Les GDA sont la figure de l’échec d’un modèle de gestion communautaire. Cela revient à un prix cher au mètre cube, avec un risque de corruption et de mal gestion élevé. »

– Pourquoi est ce qu’il y’a autant de coupures d’eau après 2011 ?

« Une masse d’argent allait au 26-26 (fond de solidarité sociale du RCD avec dispositif de pression politique) qui ramenait l’eau. Mais cela pénalisait doublement les citoyens vu qu’ils payaient deux fois (l’eau et le 26-26). Mais après 2011, ce réseau politique ne fonctionne plus et la STEG qui a continué à fournir l’électricité (non payée) pour l’eau à contribué à l’accumulation de la dette. On peut résorber ces dettes mais cela n’est possible que si l’on assaini le dispositif. Mais les responsables des GDA considèrent que leur bénévolat devrait leur garantir l’eau gratuite. »
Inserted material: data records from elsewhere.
Lemma rest_upto s n : (n <= length (upto_gt s))%nat -> upto_gt (drop n s) = drop n (upto_gt s) /\ target (drop n s) = target s.
Proof.
  revert s. induction n as [|n IH]; intros s H; [by rewrite !drop_0|]. destruct s as [|c s]; [done|].
  simpl in *. destruct (Z.eqb_spec c 62); simpl in *; [lia|]. destruct (IH s) as [-> ->]; [lia|].
  split; [done|]. unfold target. simpl. by destruct (Z.eqb_spec c 62).
Qed.

Lemma word_from_le s : (length (word_from s) <= length s)%nat.
Proof. induction s as [|c s IH]; simpl; [done|]. destruct (c =? 32); simpl; lia. Qed.

(** On every line whose words have at most 127 characters and are fewer than the
    limit, the tokenizer answers with the space-separated words in front of the first
    '>' and with the first word behind it. *)
Theorem tokenise_correct (max : nat) (s : list Z) :
  Forall (fun w => length w <= 127)%nat (words (upto_gt s)) -> (length (words (upto_gt s)) < max)%nat ->
  (length (target s) <= 127)%nat ->
  tokenise max s = Some (words (upto_gt s), target s).
Proof.
  revert s. induction max as [|max IH]; intros s Hw Hm Ht; [lia|]. cbn [tokenise].
  destruct (words_skip s) as [H1 H2]. rewrite <- H1, <- H2 in *. clear H1 H2.
  destruct (skip_spaces s) as [|c r] eqn:Es; [done|]. pose proof (skip_spaces_head _ _ _ Es) as Hc. clear s Es.
  destruct (Z.eqb_spec c 62) as [->|Hg].
  - unfold target in *. simpl in *. by destruct (Nat.leb_spec (length (word_from (skip_spaces r))) 127); [|lia].
  - assert (upto_gt (c :: r) = c :: upto_gt r) as Hu by (simpl; by destruct (Z.eqb_spec c 62)).
    assert (word_from (c :: upto_gt r) = c :: word_from (upto_gt r)) as Hf by (simpl; by destruct (Z.eqb_spec c 32)).
    pose proof (word_from_le (upto_gt (c :: r))) as Hle. rewrite Hu in Hw, Hm, Hle |- *. rewrite Hf in Hle.
    rewrite words_cons in Hw, Hm |- * by done. apply Forall_cons in Hw as [Hc1 Hw]. simpl in Hm.
    rewrite take_token_word by (by rewrite Hu, Hf). rewrite Hu, Hf.
    destruct (rest_upto (c :: r) (S (length (word_from (upto_gt r))))) as [H1 H2]; [by rewrite Hu|].
    rewrite Hu in H1. rewrite <- H2 in Ht |- *. cbn [drop skipn length] in *. rewrite <- H1 in Hw, Hm |- *.
    by rewrite IH by (done || lia).
Qed.

(** ** A pipeline, from its text to its processes *)

Module Demo.

Definition none (R : Type) (c : sys R) : R :=
  match c with
  | Write _ | Exit _ => tt
  | ReadFile _ _ => (-1, [])
  | Pipe => (-1, 0, 0)
  | Getcwd => []
  | Meminfo | Gettime => (0, 0)
  | _ => -1
  end.

Definition fds : table := [Some (Other 0); Some (Other 1); None; Some (Other 2); None; None].
Definition line : list Z := chars "wc A.TXT|sort  -r >OUT.TXT".
Definition left_toks : list (list Z) := [chars "wc"; chars "A.TXT"].
Definition right_toks : list (list Z) := [chars "sort"; chars "-r"].
(** Where a process that does not run in user mode goes on: what the local variables
    of its sleeping system call (or of the reaper) hold. *)
Inductive resume :=
| RWait (target status : Z)
| RPipeRead (p buf len : Z)
| RPipeWrite (p buf len written : Z)
| RTtyRead (buf len : Z)
| RReadRaw (buf len : Z)
| RSleep (start needed : Z)
| RReap (list : Z).

(** Calls into the kernel shell. *)
Inductive shell_call :=
| ShellExit (pid foreground : Z)
| ShellChar (c : Z).

(** What the terminal is asked to do besides printing a character. *)
Definition TERM_BACKSPACE : Z := 256.
Definition TERM_CLEAR : Z := 257.
Definition TERM_SPLASH : Z := 258.
Definition TERM_FETCH : Z := 259.
Definition TERM_LEFT : Z := 260.
Definition TERM_COLOR (c : Z) : Z := 512 + c.

Section Kernel.
Context {D A : Type} `{BD : BlockDev D} `{KH : KernelHeap A} `{PS : PageShare A}.
Context `{L : Layout} `{M : Machine}.

Record kern := mk_kern {
  k_sched : sched; k_fs : fs (D := D) (A := A); k_vfs : option (vfs_ops (fs (D := D) (A := A)));
  k_vm : vm; k_pipes : gmap Z pipe; k_wbufs : gmap Z wbuf;
  k_exits : list exit_record; k_next_pid : Z;
  k_kbd : kbd; k_ticks : Z; k_stack : Z -> Z;
  k_pending : gmap Z resume; k_shell : list shell_call }.

Definition set_sched (s : sched) (k : kern) : kern :=
  mk_kern s (k_fs k) (k_vfs k) (k_vm k) (k_pipes k) (k_wbufs k) (k_exits k) (k_next_pid k)
    (k_kbd k) (k_ticks k) (k_stack k) (k_pending k) (k_shell k).
Definition set_fs (f : fs) (k : kern) : kern :=
  mk_kern (k_sched k) f (k_vfs k) (k_vm k) (k_pipes k) (k_wbufs k) (k_exits k) (k_next_pid k)
    (k_kbd k) (k_ticks k) (k_stack k) (k_pending k) (k_shell k).
Definition set_vm (v : vm) (k : kern) : kern :=
  mk_kern (k_sched k) (k_fs k) (k_vfs k) v (k_pipes k) (k_wbufs k) (k_exits k) (k_next_pid k)
    (k_kbd k) (k_ticks k) (k_stack k) (k_pending k) (k_shell k).
Definition set_pipes (m : gmap Z pipe) (k : kern) : kern :=
  mk_kern (k_sched k) (k_fs k) (k_vfs k) (k_vm k) m (k_wbufs k) (k_exits k) (k_next_pid k)
    (k_kbd k) (k_ticks k) (k_stack k) (k_pending k) (k_shell k).
Definition set_wbufs (m : gmap Z wbuf) (k : kern) : kern :=
  mk_kern (k_sched k) (k_fs k) (k_vfs k) (k_vm k) (k_pipes k) m (k_exits k) (k_next_pid k)
    (k_kbd k) (k_ticks k) (k_stack k) (k_pending k) (k_shell k).
Definition set_exits (l : list exit_record) (k : kern) : kern :=
  mk_kern (k_sched k) (k_fs k) (k_vfs k) (k_vm k) (k_pipes k) (k_wbufs k) l (k_next_pid k)
    (k_kbd k) (k_ticks k) (k_stack k) (k_pending k) (k_shell k).
Definition set_next_pid (p : Z) (k : kern) : kern :=
  mk_kern (k_sched k) (k_fs k) (k_vfs k) (k_vm k) (k_pipes k) (k_wbufs k) (k_exits k) p
    (k_kbd k) (k_ticks k) (k_stack k) (k_pending k) (k_shell k).
Definition set_kbd (b : kbd) (k : kern) : kern :=
  mk_kern (k_sched k) (k_fs k) (k_vfs k) (k_vm k) (k_pipes k) (k_wbufs k) (k_exits k) (k_next_pid k)
    b (k_ticks k) (k_stack k) (k_pending k) (k_shell k).
Definition set_ktick (t : Z) (k : kern) : kern :=
  mk_kern (k_sched k) (k_fs k) (k_vfs k) (k_vm k) (k_pipes k) (k_wbufs k) (k_exits k) (k_next_pid k)
    (k_kbd k) t (k_stack k) (k_pending k) (k_shell k).
Definition set_stack (m : Z -> Z) (k : kern) : kern :=
  mk_kern (k_sched k) (k_fs k) (k_vfs k) (k_vm k) (k_pipes k) (k_wbufs k) (k_exits k) (k_next_pid k)
    (k_kbd k) (k_ticks k) m (k_pending k) (k_shell k).
Definition set_pending (m : gmap Z resume) (k : kern) : kern :=
  mk_kern (k_sched k) (k_fs k) (k_vfs k) (k_vm k) (k_pipes k) (k_wbufs k) (k_exits k) (k_next_pid k)
    (k_kbd k) (k_ticks k) (k_stack k) m (k_shell k).
Definition set_shell (l : list shell_call) (k : kern) : kern :=
  mk_kern (k_sched k) (k_fs k) (k_vfs k) (k_vm k) (k_pipes k) (k_wbufs k) (k_exits k) (k_next_pid k)
    (k_kbd k) (k_ticks k) (k_stack k) (k_pending k) l.

(** ** Calls into the components *)

Definition on_sched {X} (m : st sched X) : st kern X := fun k =>
  match m (k_sched k) with Some (x, s) => Some (x, set_sched s k) | None => None end.
Definition on_fs {X} (m : st fs X) : st kern X := fun k =>
  match m (k_fs k) with Some (x, f) => Some (x, set_fs f k) | None => None end.
Definition on_vfs {X} (m : option (vfs_ops fs) -> st fs X) : st kern X := fun k => on_fs (m (k_vfs k)) k.
(** The page allocator is the one inside the heap's state. *)
Definition on_vm {X} (m : st vm X) : st kern X := fun k =>
  match m (set_pmm (ps_pmm (mem (k_fs k))) (k_vm k)) with
  | Some (x, v) => Some (x, set_fs (set_mem (ps_set (pmm v) (mem (k_fs k))) (k_fs k)) (set_vm v k))
  | None => None
  end.

Definition kmalloc (n : Z) : st kern Z := on_fs (Fat32.kmalloc n).
Definition kfree (p : Z) : st kern unit := on_fs (Fat32.kfree p).
Definition terminal (l : list Z) : st kern unit := on_fs (modify (put_term l)).

Definition current : st kern Z := on_sched (gets current_process).
Definition proc_load (p : Z) : st kern process := on_sched (load p).
Definition proc_store (p : Z) (f : process -> process) : st kern unit := on_sched (store p f).
(** The file descriptor in slot [i] of a process; [MAX_FDS] bounds the array. *)
Definition fd_load (p : Z) (i : nat) : st kern file_desc :=
  let* r := proc_load p in lift_opt (p_fds r !! i).
Definition fd_store (p : Z) (i : nat) (f : file_desc) : st kern unit :=
  proc_store p (fun r => set_fds (<[i := f]> (p_fds r)) r).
« Le ministère de l’agriculture n’a aucune remontée de ses techniciens de terrain. Dans le futur code de l’eau, les pouvoir vont être concentrés au ministère de l’agriculture. Ca va accentuer l’espace de corruption. »

L’équipe de WatchWater a présenté les objectifs et le fonctionnement de l’observatoire des coupures d’eau. Extraits :

Faisant suite à l’intervention précéente, Me Ala Marzougui animateur de WatchWater remarque : « On voit bien à travers l’analyse de M. Kalboussi qu’il s’agit d’un problème structurel qui implique de nombreux acteurs. La question se pose, de ce que peut faire un site internet qui signale les coupures d’eau quand on sait que personne ne répond. »
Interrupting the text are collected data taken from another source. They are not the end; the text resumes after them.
Definition sys_exec (upath uargv : Z) : st kern sysret :=
  let* p := copy_user_path upath 256 in
  match p with
  | None => ret (Done (-1))
  | Some path =>
    let* cmdline := (if negb (uargv =? 0) && user_range_ok uargv 4 then exec_args 16 uargv [] else ret []) in
    let cmdline := if (length cmdline =? 0)%nat then take 510 path else cmdline in
    let* r := on_vfs (fun g => vfs_lookup g path) in
    match r with
    | None => ret (Done (-1))
    | Some (_, file_size) =>
      let* buf := kmalloc (if 0 <? file_size then file_size else 1) in
      if buf =? 0 then ret (Done (-1))
      else
        let* r := on_vfs (fun g => vfs_read_file g path (fun _ => 0) file_size) in
        match r with
        | None => kfree buf ;; ret (Done (-1))
        | Some (size, data) =>
          let* me := current in
          let* e := process_exec me buf (mk_image data size) cmdline in
          match e with
          | ExecRet v => ret (Done v)
          | ExecUser entry user_esp => ret (NewImage entry user_esp)
          | ExecDead => ret Gone
          end
        end
    end
  end.

Definition sys_fork (regs : list Z) : st kern Z :=
  let* child := process_fork regs in
  if child =? 0 then ret (-1)
  else let* r := proc_load child in ret (s32 (p_pid r)).

Definition sys_give_foreground (pid : Z) : st kern Z :=
  let* target := on_sched (scheduler_find_any pid) in
  if target =? 0 then ret (-1)
  else
    proc_store target (set_foreground 1) ;;
    on_sched (modify (set_fg target)) ;;
    ret 0.

Definition sys_exit (code : Z) : st kern sysret :=
  let* me := current in
  (if negb (me =? 0) then proc_store me (set_exit_code code) else ret tt) ;;
  process_exit ;;
  ret Gone.

(** The loop of [sys_wait] up to its return or its sleep. *)
Definition wait_loop (target status : Z) : st kern sysret :=
  let* me := current in
  let* r := proc_load me in
  let* child := process_reap_child (p_pid r) target in
  match child with
  | Some (cpid, code) =>
    (if negb (status =? 0) then put_user32 status (u32 code) else ret tt) ;;
    ret (Done (s32 cpid))
  | None =>
    let* ok :=
      (if target =? 0 then let* b := on_sched (scheduler_has_child (p_pid r)) in ret (negb (b =? 0))
       else
         let* c := on_sched (scheduler_find_any target) in
         if c =? 0 then ret false
         else let* cr := proc_load c in ret (p_parent_pid cr =? p_pid r)) in
    if negb ok then ret (Done (-1))
    else sleep_at (RWait target status) BLOCK_WAIT target ;; ret Asleep
  end.

Definition sys_wait (target status : Z) : st kern sysret :=
  if negb (status =? 0) && negb (user_range_ok status 4) then ret (Done (-1))
  else
    let* me := current in
    if me =? 0 then ret (Done (-1)) else wait_loop target status.

Definition sys_getpid : st kern Z :=
  let* me := current in
  if me =? 0 then ret 0 else let* r := proc_load me in ret (s32 (p_pid r)).

Definition sys_kill_pid (pid : Z) : st kern Z :=
  if pid =? 0 then ret (-1)
  else
    let* proc := on_sched (scheduler_find pid) in
    if proc =? 0 then ret (-1)
    else
      let* fg := on_sched (gets foreground_process) in
      (if fg =? proc then on_sched (modify (set_fg 0)) else ret tt) ;;
      on_sched (kill_proc proc) ;;
      ret 0.

(** ** Information *)

(** [do { buf[--i] = '0' + n % 10; n /= 10; } while (n);]: ten digits are enough for
    32 bits. *)
Fixpoint uint_digits (fuel : nat) (n : Z) (acc : list Z) : list Z :=
  match fuel with
  | O => acc
  | S fuel =>
    let acc := (48 + n mod 10) :: acc in
    if n / 10 =? 0 then acc else uint_digits fuel (n / 10) acc
  end.
Definition sc_print_uint (n : Z) : list Z := uint_digits 10 n [].
(* ===== verification/KernInv.v ===== *)
(** * The kernel's resource invariant

    Pipes and write buffers are shared by descriptors of several processes and freed
    when the last one goes away.  The invariant: every count is exactly the number of
    descriptors that refer to the object, no descriptor dangles, a process recorded as
    blocked on a pipe really sleeps there, and the queues are well formed.  Here are
    the counting lemmas and what the shared helpers do to the invariant; the file
    KernProps closes it under every step of the kernel. *)

From S2P Require Import Prelude Pmm Heap Disk Fat32Names Fat32 Sched SchedProps SchedFrame Pipe Paging Elf Vfs Drivers Kern.

Module KernInv.

Import Fat32 Proc Sched SchedProps Frame Pipe Wbuf Vfs Kern.

(** ** Counting references *)

Definition reads (p : Z) (f : file_desc) : bool := (fd_kind f =? FD_PIPE_READ) && (fd_pipe f =? p).
Definition writes (p : Z) (f : file_desc) : bool := (fd_kind f =? FD_PIPE_WRITE) && (fd_pipe f =? p).
Definition buffers (w : Z) (f : file_desc) : bool :=
  (fd_kind f =? FD_FILE) && negb (fd_writable f =? 0) && (fd_wbuf f =? w).

Definition b2z (b : bool) : Z := if b then 1 else 0.

Fixpoint count (t : file_desc -> bool) (l : list file_desc) : Z :=
  match l with [] => 0 | f :: l => b2z (t f) + count t l end.

Definition fdm (s : sched) : gmap Z (list file_desc) := p_fds <$> procs s.

Definition refs (t : file_desc -> bool) (F : gmap Z (list file_desc)) : Z :=
  map_fold (fun _ l n => count t l + n) 0 F.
Watch Water a des correspondants militants qui vont vérifier les alertes reportées sur le site et approuvent celles qui sont avérées. « Il y’ a toujours un certain nombre d’alertes non vérifiée qui restent en attente de validation. Les coupures brusques sont reportées et signalées à la SONEDE aussi. Le site couvre actuellement à peu près 20% des coupures d’eau. La SONEDE fait des promesses par rapports aux interventions qu’elle doit faire, mais rien ne se passe vraiment ou presque, elle renvoie souvent à ses prestataires de services. Jusqu’à aujourd’hui il n’y a aucune perspective de solution durable. »
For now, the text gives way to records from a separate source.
(** The common part of every scheduler operation that keeps the members. *)
Lemma sk_sched_step k Q d dead P (m : st sched unit) s' :
  sk_ok k Q d dead P -> only (fun x => x = 0 \/ x ∈ Q) (fun _ => True) m -> m (k_sched k) = Some (tt, s') ->
  members kernel_task_addr s' Q -> slots_ok (views s') (k_pending k) P -> pend_ok (views s') (k_pending k) ->
  (forall q, is_Some (views (k_sched k) !! q) -> is_Some (views s' !! q)) ->
  sk_ok (set_sched s' k) Q d dead P
  /\ forall y, y <> 0 -> (y ∉ Q) -> procs s' !! y = procs (k_sched k) !! y.
Proof.
  intros Hk Ho E Hm Hs Hp Hd. destruct Hk as [K1 K2 K3 K4 K5 K6 K7 K8].
  destruct (Ho _ _ _ (members_closed _ _ _ K1 K2) E) as (Hc & _ & Hout).
  assert (forall y, y <> 0 -> (y ∉ Q) -> procs s' !! y = procs (k_sched k) !! y) as Hout'.
  { intros y Hy Hq. apply Hout. by intros [?|?]. }
  assert (forall p, p ∈ dead -> procs s' !! p = procs (k_sched k) !! p) as Hdead.
  { intros p Hp'. apply Hout'.
    - intros ->. apply K5 in Hp'. unfold stat in Hp'. by rewrite K2 in Hp'.
    - intros Hq. apply NoDup_app in K3 as (_ & Hd' & _). by apply (Hd' p). }
  split; [|done]. split; simpl; try done.
  - apply Hc.
  - by eapply seg_ext.
  - intros p Hp'. unfold stat. rewrite Hdead by done. by apply K5.
  - intros q Hq. apply K8 in Hq. assert (is_Some (views (k_sched k) !! q)) as Hv.
    { unfold views. rewrite lookup_fmap. destruct Hq as [r ->]. by eexists. }
    apply Hd in Hv. unfold views in Hv. rewrite lookup_fmap in Hv. destruct (procs s' !! q); [done|].
    by destruct Hv.
Qed.

(** Waking a process that no pipe has recorded. *)
Lemma wake_sk k Q d dead P q r :
  sk_ok k Q d dead P -> procs (k_sched k) !! q = Some r -> q <> 0 -> no_slot P q ->
  exists k', on_sched (scheduler_wake q) k = Some (tt, k') /\ sk_ok k' Q d dead P /\ quiet Q k k'
  /\ exists s', k' = set_sched s' k.
Proof.
  intros Hk Hq H0 Hns. pose proof Hk as [K1 K2 K3 K4 K5 K6 K7 K8].
  destruct (wake_effect _ _ _ q r K1 Hq H0) as (s' & E & Hm & Hc & Hf & Hz & Hv).
  exists (set_sched s' k). unfold on_sched. rewrite E. split; [done|].
  destruct (Z.eqb_spec (p_state r) PROCESS_BLOCKED) as [Hst|Hst].
  2:{ assert (s' = k_sched k) as ->.
      { revert E. unfold scheduler_wake. destruct (Z.eqb_spec q 0); [done|]. sstep.
        destruct (Z.eqb_spec (p_state r) PROCESS_BLOCKED); [done|]. by intros [= <-]. }
      split; [by apply (sk_same k)|]. split; [by apply quiet_same|eauto]. }
  pose proof (views_lookup _ _ _ Hq) as Hvq.
  assert (q ∈ Q) as HqQ by (exact (members_blocked _ _ _ _ _ K1 Hq Hst)).
  destruct (sk_sched_step k Q d dead P _ s' Hk (only_wake (fun x => x = 0 \/ x ∈ Q) q (or_introl eq_refl) (or_intror HqQ)) E Hm) as [Hsk Hout].
  - rewrite Hv. eapply slots_change; [done|].
    intros x l rs Hx _ (p & pi & Hp & Hslot). rewrite lookup_insert_ne; [eauto|]. intros <-.
    destruct (Hns p pi Hp). naive_solver.
  - rewrite Hv. intros x l st rs. rewrite lookup_insert. destruct (decide (q = x)) as [<-|]; [|apply K7].
    intros [= <- <- <-] _. eapply K7; [exact Hvq|]. by rewrite Hst.
  - rewrite Hv. intros x Hx. rewrite lookup_insert. by destruct (decide (q = x)); [eexists|].
  - split; [done|]. split; [|eauto]. split; simpl; try done.
    rewrite !fdm_views, Hv, fmap_insert. apply insert_id. by rewrite lookup_fmap, Hvq.
Qed.


Lemma pipe_load_ok (k : kern) p pi : k_pipes k !! p = Some pi -> pipe_load p k = Some (pi, k).
Proof. unfold pipe_load. by intros ->. Qed.

Lemma pipe_load_inv (k : kern) p pi k' : pipe_load p k = Some (pi, k') -> k_pipes k !! p = Some pi /\ k' = k.
Proof. unfold pipe_load. destruct (k_pipes k !! p); [|done]. by intros [= <- <-]. Qed.

Lemma pipe_update_inv (k : kern) p f x k' : pipe_update p f k = Some (x, k') ->
  exists pi, k_pipes k !! p = Some pi /\ k' = set_pipes (<[p := f pi]> (k_pipes k)) k.
Proof.
  unfold pipe_update. intros H. apply bind_inv in H as (pi & k1 & H1 & H). apply pipe_load_inv in H1 as [Hp ->].
  injection H as _ <-. eauto.
Qed.

Lemma wake_writer_sk k Q d dead p pi k' :
  sk_ok k Q d dead (k_pipes k) -> k_pipes k !! p = Some pi -> wake_writer p k = Some (tt, k') ->
  sk_ok k' Q d dead (k_pipes k') /\ quiet Q k k' /\ k_wbufs k' = k_wbufs k
  /\ k_pipes k' = <[p := set_writer 0 pi]> (k_pipes k).
Proof.
  intros Hk Hp. unfold wake_writer. rewrite (bind_ok _ _ _ _ _ (pipe_load_ok _ _ _ Hp)).
  destruct (Z.eqb_spec (blocked_writer pi) 0) as [H0|H0].
  - intros [= <-]. split; [done|]. split; [done|]. split; [done|].
    rewrite insert_id; [done|]. rewrite Hp. f_equal. destruct pi. simpl in *. by subst.
  - cbn [negb]. pose proof Hk as [K1 K2 K3 K4 K5 K6 K7 K8].
    set (P' := <[p := set_writer 0 pi]> (k_pipes k)).
    assert (sk_ok k Q d dead P') as Hk'.
    { split; try done. apply slots_pipe; [done|..]; rewrite Hp; [|done]. intros pi0 [= <-]. simpl. auto. }
    destruct (sk_slots _ _ _ _ _ Hk p pi Hp) as [Hr Hw].
    assert (exists r, procs (k_sched k) !! blocked_writer pi = Some r) as [r Hq].
    { first [destruct (Hw H0) as (? & ? & ? & ? & HV & _) | destruct (Hr H0) as (? & ? & ? & HV & _)].
      unfold views in HV. rewrite lookup_fmap in HV. destruct (procs (k_sched k) !! blocked_writer pi) as [r|]; [by exists r|done]. }
    destruct (wake_sk k Q d dead P' _ r Hk' Hq H0) as (k1 & E1 & Hk1 & Hqt & s' & ->).
    { by eapply writer_unique. }
    rewrite (bind_ok _ _ _ _ _ E1). intros H. apply pipe_update_inv in H as (pi1 & Hpi1 & ->).
    simpl in Hpi1. rewrite Hp in Hpi1. injection Hpi1 as <-. fold P'.
    split; [by apply (sk_same (set_sched s' k))|]. split; [|done].
    eapply quiet_trans; [exact Hqt|]. by apply quiet_same.
Qed.

Lemma wake_reader_sk k Q d dead p pi k' :
  sk_ok k Q d dead (k_pipes k) -> k_pipes k !! p = Some pi -> wake_reader p k = Some (tt, k') ->
  sk_ok k' Q d dead (k_pipes k') /\ quiet Q k k' /\ k_wbufs k' = k_wbufs k
  /\ k_pipes k' = <[p := set_reader 0 pi]> (k_pipes k).
Proof.
  intros Hk Hp. unfold wake_reader. rewrite (bind_ok _ _ _ _ _ (pipe_load_ok _ _ _ Hp)).
  destruct (Z.eqb_spec (blocked_reader pi) 0) as [H0|H0].
  - intros [= <-]. split; [done|]. split; [done|]. split; [done|].
    rewrite insert_id; [done|]. rewrite Hp. f_equal. destruct pi. simpl in *. by subst.
  - cbn [negb]. pose proof Hk as [K1 K2 K3 K4 K5 K6 K7 K8].
    set (P' := <[p := set_reader 0 pi]> (k_pipes k)).
    assert (sk_ok k Q d dead P') as Hk'.
    { split; try done. apply slots_pipe; [done|..]; rewrite Hp; [|done]. intros pi0 [= <-]. simpl. auto. }
    destruct (sk_slots _ _ _ _ _ Hk p pi Hp) as [Hr Hw].
    assert (exists r, procs (k_sched k) !! blocked_reader pi = Some r) as [r Hq].
    { first [destruct (Hw H0) as (? & ? & ? & ? & HV & _) | destruct (Hr H0) as (? & ? & ? & HV & _)].
      unfold views in HV. rewrite lookup_fmap in HV. destruct (procs (k_sched k) !! blocked_reader pi) as [r|]; [by exists r|done]. }
    destruct (wake_sk k Q d dead P' _ r Hk' Hq H0) as (k1 & E1 & Hk1 & Hqt & s' & ->).
    { by eapply reader_unique. }
    rewrite (bind_ok _ _ _ _ _ E1). intros H. apply pipe_update_inv in H as (pi1 & Hpi1 & ->).
    simpl in Hpi1. rewrite Hp in Hpi1. injection Hpi1 as <-. fold P'.
    split; [by apply (sk_same (set_sched s' k))|]. split; [|done].
    eapply quiet_trans; [exact Hqt|]. by apply quiet_same.
Qed.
Wtach Water se veut un outil de contrôle citoyen. Il vient d’ailleurs d’une longue expérience de contrôle citoyen. L’initiative s’inscrit dans cette démarche pour rendre confiance au citoyen dans sa citoyenneté : déclarer les fuites et les problèmes et exiger que ce soit résolu. Il vient d’un souci de faire connaître la réalité aux uns et aux autres. « Les gens dans les petits villages où les coupures sont fréquentes ne savent pas qu’ailleurs d’autres personnes sont eux aussi dans la même situation, voire pire » .

« La société civile doit renforcer ses compétences sur ces sujets et exercer un rôle régulateur, exiger ce rôle régulateur. Dans le code de l’eau la société civile n’est citée qu’une fois, sans aucun pouvoir».